Ironically, Mr. Mitchell’s second book, “Hug Your People: The Proven Way to Hire, Inspire, and Recognize Your Employees and Achieve Remarkable Results” didn’t receive nearly the airplay that Hug Your Customers did. Why? Well, as we’ve said many times before, retailers are really good at talking the talk about improving hiring, training and retention strategies – they tell us so in virtually every benchmark that we write – and not so good at walking the walk. The numbers don’t lie. It was always easy for retailers to write off Mr. Mitchell’s concept of hugging the employee to “well, at his company’s margins, he can afford to!” But that just isn’t true…and if it was once, it sure isn’t anymore.
To my delight, last week’s Business Of Fashion (paywall) decided to turn its attention to this very topic , in a piece titled “The Retail Workforce of the Future.” Of course, as a fashion-oriented publication, the focus was on luxury fashion retailing. The article pointed out several things:
- Even in the world of luxury retail, associates are often underpaid
- The number of salesperson and cashier jobs is expected to fall by almost 4% between 2018 and 2028
- The pandemic drove layoffs of nearly 1 million clothing store workers in the US in 2020
Despite all of this, the article clearly said, “The retail workforce is almost more important than in pre-pandemic days.” And there’s your accelerant at work. Across all segments of fashion retail, filling on-line orders has become more important. Facetime and Zoom is a critical selling tool at the high end, with the article claiming one associate was able to sell $30,000 in a virtual private appointment! Another portent of the future.
This begs the question: how will luxury retailers find, train and retain the kind of associate that’s tech savvy enough to do a virtual sell, able to know her customers’ tastes and sizes, and be willing and able to do the picking and packing of that merchandise (along with processing returns) with a smile?
The answer isn’t much different than it was before the pandemic…but the urgency has been raised by several notches: find the right talent with a mix of left- and right-brained skills and pay them what they’re worth. Establish career paths for them. Praise is great, but it really doesn’t supplant money in their pocket and a modicum of security for their futures.
I confess, I thought luxury retail was dead.

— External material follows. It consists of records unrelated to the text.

(** X11.  Polling strategy, timer set up by the first probe.  Whatever
    happened since, short of a new [start()]: a [stop()] called while no
    periodic probe is pending clears the timer and drops the controller,
    and nothing short of a new [start()] starts a probe or calls the
    callback afterwards.  (With a periodic probe pending, the callback can
    still be called after [stop()]: the second case of C2.) *)
Theorem stop_cancels_polling (P : string) (cb : CB) (pre es : list FDW.event) (w0 : t) :
  Forall (λ e, e ≠ FDW.CallStart) pre →
  Forall (λ e, e ≠ FDW.CallStart) es →
  FDW.run dirname basename FDW.INTERVAL budget (FDW.watch P cb)
    (FDW.ProbeDone 0 (Stats true) :: pre) = Some w0 →
  FDW.awaiting w0 = [] →
  ∃ w, FDW.run dirname basename FDW.INTERVAL budget w0 (FDW.CallStop :: es) = Some w
       ∧ FDW.calls w = FDW.calls w0
       ∧ FDW.awaiting w = []
       ∧ Forall (λ iv, FDW.i_cleared iv = true) (FDW.intervals w)
       ∧ length (FDW.intervals w) = 1
       ∧ FDW._abortController w = None.
Proof.
  intros Hpre Hes Hrun Hidle.
  assert (Hp0 : FDW.polling w0).
  { cbn [FDW.run FDW.step] in Hrun. unfold FDW.probeDone in Hrun. cbn in Hrun.
    eapply polling_run; [|exact Hpre | exact Hrun].
    unfold FDW.polling. cbn. repeat split; [constructor|].
    eexists. split; [reflexivity|]. left. auto. }
  destruct (polling_stop _ Hp0) as (Hs & Hac & Hcl & Haw & Hcalls).
  rewrite Hidle in Haw.
  cbn [FDW.run FDW.step]. rewrite drain_idle by apply Hs.
  rewrite (run_fixed FDW.INTERVAL (λ e, e ≠ FDW.CallStart)); [| |exact Hes].
  - eexists. split; [reflexivity|].
    destruct Hs as (_ & _ & _ & _ & iv & Hi & _). rewrite Hi in Hcl |- *.
    repeat split; assumption.
  - intros e He. destruct Hs as (Hc & Hw & Hm & _ & iv & Hi & _).
    rewrite Hi in Hcl. apply Forall_cons in Hcl. destruct Hcl as [Hcl _].
    destruct e as [d k f|i|k r| |]; cbn.
    + unfold FDW.notify. rewrite Hw. reflexivity.
    + unfold FDW.tick. rewrite Hi.
      destruct i as [|i]; cbn; [rewrite Hcl|]; rewrite drain_idle by exact Hm; reflexivity.
    + unfold FDW.probeDone. rewrite Haw. reflexivity.
    + unfold FDW.stop at 1. rewrite Hac. rewrite drain_idle by exact Hm. reflexivity.
    + contradiction.
Qed.

End WatcherMore.

Lemma not_a_directory_is_never_watched_witness :
  ∃ w, FDW.run PosixPath.dirname PosixPath.basename FDW.PARENT 8 (FDW.watch "/a/b" 7)
         [FDW.ProbeDone 0 (StatError "EACCES"); FDW.Notify "/a" "rename" "b";
          FDW.Tick 0; FDW.CallStop]
       = Some w
       ∧ FDW.calls w = []
       ∧ FDW.watchers w = []
       ∧ FDW.intervals w = []
       ∧ FDW._abortController w = None.
Proof.
  apply (not_a_directory_is_never_watched PosixPath.dirname PosixPath.basename 8
           FDW.PARENT "/a/b" 7 (StatError "EACCES")
           [FDW.Notify "/a" "rename" "b"; FDW.Tick 0; FDW.CallStop]).
  - reflexivity.
  - repeat constructor; discriminate.
Defined.

Lemma stop_silences_the_chain_witness :
  ∃ w, FDW.run PosixPath.dirname PosixPath.basename FDW.PARENT 8 (FDW.watch "/a/b" 7)
         [FDW.ProbeDone 0 (Stats true); FDW.CallStop; FDW.Notify "/a" "rename" "b"]
       = Some w
       ∧ FDW.calls w = []
       ∧ Forall (λ fw, FDW.w_closed fw = true) (FDW.watchers w)
       ∧ length (FDW.watchers w) = 2
       ∧ FDW._abortController w = None.
Proof.
  apply (stop_silences_the_chain PosixPath.dirname PosixPath.basename 8 "/a/b" 7
           [FDW.Notify "/a" "rename" "b"]).
  - reflexivity.
  - repeat constructor.
Defined.

Lemma unrelated_changes_never_fire_witness :
  ∃ w, FDW.run PosixPath.dirname PosixPath.basename FDW.PARENT 8 (FDW.watch "/a/b" 7)
         [FDW.ProbeDone 0 (Stats true); FDW.Notify "/a" "change" "b";
          FDW.Notify "/a" "rename" "c"; FDW.Notify "/a/b" "rename" "x"]
       = Some w
       ∧ FDW.calls w = []
       ∧ Forall (λ fw, FDW.w_closed fw = false) (FDW.watchers w).
Proof.
  apply (unrelated_changes_never_fire PosixPath.dirname PosixPath.basename 8 "/a/b" 7
           [FDW.Notify "/a" "change" "b"; FDW.Notify "/a" "rename" "c";
            FDW.Notify "/a/b" "rename" "x"]).
  - reflexivity.
  - repeat constructor.
Defined.

Lemma handles_follow_levels_witness :
  ∃ w, FDW.step PosixPath.dirname PosixPath.basename FDW.PARENT 8 (FDW.watch "/a/b" 7)
         (FDW.ProbeDone 0 (Stats true)) = Some w
       ∧ map FDW.watched_by (FDW.watchers w) = [("/", "a", false); ("/a", "b", false)]
       ∧ FDW._abortController w = Some [FDW.CloseWatcher 0; FDW.CloseWatcher 1].
Proof.
  exact (handles_follow_levels PosixPath.dirname PosixPath.basename 8 "/a/b" 7 eq_refl).
Defined.

Lemma fired_watcher_is_released_witness :
  ∃ w, FDW.run PosixPath.dirname PosixPath.basename FDW.PARENT 8 (FDW.watch "/a/b" 7)
         [FDW.ProbeDone 0 (Stats true); FDW.Notify "/" "rename" "a";
          FDW.Notify "/a" "rename" "b"]
       = Some w
       ∧ FDW.calls w = [7]
       ∧ Forall (λ fw, FDW.w_closed fw = true) (FDW.watchers w)
       ∧ FDW._abortController w = None
       ∧ FDW.step PosixPath.dirname PosixPath.basename FDW.PARENT 8 w FDW.CallStop = Some w.
Proof.
  apply (fired_watcher_is_released PosixPath.dirname PosixPath.basename 8 "/a/b" "/a" 7
           [] [FDW.Notify "/a" "rename" "b"]).
  - reflexivity.
  - apply list_elem_of_In. vm_compute. auto.
  - constructor.
  - repeat constructor.
Defined.

Lemma stop_cancels_polling_witness :
  ∃ w0 w,
    FDW.run PosixPath.dirname PosixPath.basename FDW.INTERVAL 8 (FDW.watch "/a/b" 7)
      [FDW.ProbeDone 0 (Stats true); FDW.Tick 0; FDW.ProbeDone 0 (StatError "ENOENT")]
    = Some w0
    ∧ FDW.run PosixPath.dirname PosixPath.basename FDW.INTERVAL 8 w0
        [FDW.CallStop; FDW.Tick 0; FDW.ProbeDone 0 (Stats true); FDW.Tick 0]
      = Some w
    ∧ FDW.calls w = []
    ∧ FDW.awaiting w = []
    ∧ Forall (λ iv, FDW.i_cleared iv = true) (FDW.intervals w)
    ∧ FDW._abortController w = None.
Proof.
  eexists.
  edestruct (stop_cancels_polling PosixPath.dirname PosixPath.basename 8 "/a/b" 7
               [FDW.Tick 0; FDW.ProbeDone 0 (StatError "ENOENT")]
               [FDW.Tick 0; FDW.ProbeDone 0 (Stats true); FDW.Tick 0])
    as (w & Hrun & Hcalls & Haw & Hcl & _ & Hac).
  - repeat constructor; discriminate.
  - repeat constructor; discriminate.
  - vm_compute. reflexivity.
  - reflexivity.
  - exists w. split; [reflexivity|]. split; [exact Hrun|]. split; [exact Hcalls|].
    split; [exact Haw|]. split; [exact Hcl | exact Hac].
Defined.
(** ** MountMonitor.ts *)

(** *** A watcher object keeps its path and its callback *)

Section WatcherIdentity.

Context {CB : Type}.
Variable dirname : string → string.
Variable basename : string → string.
Variable METHOD : FDW.method.
Variable budget : nat.

Abbreviation ident := (λ w : @FDW.t CB, (FDW._path w, FDW._callback w)).

Lemma foldl_ident {A} (f : @FDW.t CB → A → @FDW.t CB) :
  (∀ w a, ident (f w a) = ident w) → ∀ l w, ident (foldl f w l) = ident w.
Proof.
  intros Hf. induction l as [|a l IH]; intros w; cbn [foldl]; [reflexivity|].
  rewrite IH. apply Hf.
Qed.

Lemma stop_ident (w : @FDW.t CB) : ident (FDW.stop w) = ident w.
Proof.
  unfold FDW.stop. destruct (FDW._abortController w) as [ls|]; [|reflexivity].
  cbn. apply (foldl_ident FDW.run_cleanup). intros w0 [h|i]; reflexivity.
Qed.

Lemma addAbortListener_ident (c : FDW.cleanup) (w : @FDW.t CB) :
  ident (FDW.addAbortListener c w) = ident w.
Proof. unfold FDW.addAbortListener. destruct (FDW._abortController w); reflexivity. Qed.

Lemma startParent_ident (n : nat) :
  ∀ (path : string) (cb : CB) (sc : option nat) (w w' : @FDW.t CB),
    FDW._startParent dirname basename n path cb sc w = Some w' → ident w' = ident w.
Proof.
  induction n as [|n IH]; intros path cb sc w w'; cbn; [discriminate|].
  destruct (String.eqb path (dirname path)); [intros [= <-]; reflexivity|].
  destruct sc as [c|].
  - destruct (FDW._startParent _ _ n _ _ _ _) as [w2|] eqn:E; [|discriminate].
    intros [= <-]. rewrite addAbortListener_ident. cbn. apply (IH _ _ _ _ _ E).
  - destruct (FDW._startParent _ _ n _ _ _ _) as [w2|] eqn:E; [|discriminate].
    intros [= <-]. rewrite addAbortListener_ident. cbn. apply (IH _ _ _ _ _ E).
Qed.

Lemma drain_ident (w : @FDW.t CB) : ident (FDW.drain w) = ident w.
Proof.
  unfold FDW.drain.
  rewrite (foldl_ident FDW.run_job); [reflexivity|].
  intros w0 [c]. cbn. destruct (FDW.contexts w0 !! c); [|reflexivity].
  cbn. apply stop_ident.
Qed.

Lemma resolve_ident (c : nat) (w : @FDW.t CB) : ident (FDW.resolve c w) = ident w.
Proof.
  unfold FDW.resolve. destruct (FDW.contexts w !! c) as [sc|]; [|reflexivity].
  destruct (FDW.resolved sc); reflexivity.
Qed.

Lemma notify_ident (dir kind affectedFile : string) (w : @FDW.t CB) :
  ident (FDW.notify dir kind affectedFile w) = ident w.
Proof.
  unfold FDW.notify. apply (foldl_ident (FDW.deliver dir kind affectedFile)).
  intros w0 h. unfold FDW.deliver.
  destruct (FDW.watchers w0 !! h) as [fw|]; [|reflexivity].
  destruct (FDW.w_closed fw); [reflexivity|].
  destruct (negb _); [reflexivity|].
  destruct (_ && _); [|reflexivity].
  rewrite drain_ident. apply resolve_ident.
Qed.

Lemma tick_ident (i : nat) (w : @FDW.t CB) : ident (FDW.tick i w) = ident w.
Proof.
  unfold FDW.tick. destruct (FDW.intervals w !! i) as [iv|]; [|reflexivity].
  destruct (FDW.i_cleared iv); reflexivity.
Qed.

Lemma resume_ident (k : FDW.continuation) (b : bool) (w w' : @FDW.t CB) :
  FDW.resume dirname basename METHOD budget k b w = Some w' → ident w' = ident w.
Proof.
  destruct k as [|path cb], b; cbn.
  - destruct METHOD.
    + intros [= <-]. unfold FDW._startInterval. rewrite addAbortListener_ident. reflexivity.
    + apply startParent_ident.
  - intros [= <-]. apply stop_ident.
  - intros [= <-]. cbn. apply (stop_ident w).
  - intros [= <-]. reflexivity.
Qed.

It may just be having the pre-death surge I’ve heard about on medical TV dramas, but there does seem to be a serious pent-up demand for now.
So, at the end of the day, the luxury in-store workforce isn’t much different than all the other in-store workforces. If you want them, you’re going to have to woo them. And pay them. And train them.
How will luxury retailers make this new business model work? Likely they will continue to cut back on the workforce, perhaps raise commissions and keep base pay low. That way, the workforce eats what it kills. But, there really must be spiffs if they’re packing and shipping product that they were not involved in selling at all.
You know, when I was a practitioner, I was never fond of “employee of the month” awards. I’m still not. In my not-so-humble opinion, it serves no valuable purpose. Hire, train, pay, retain and career-path those people you believe will help the in-store experience. As with technology, if it’s not working, fail fast. If it’s working, use it! People are an important asset. Everywhere.
And, as a total aside, please pray for the people of India. Losing 350,000 people in one day to the pandemic is tragic by any measure. As an aside, India was, I believe, the last place smallpox remained extant. It was almost gone when I lived there a long time ago, even though I met many people who clearly had smallpox scars. Then, a couple of years later, it was over. Let’s hope we can see the same results there now. This has to end.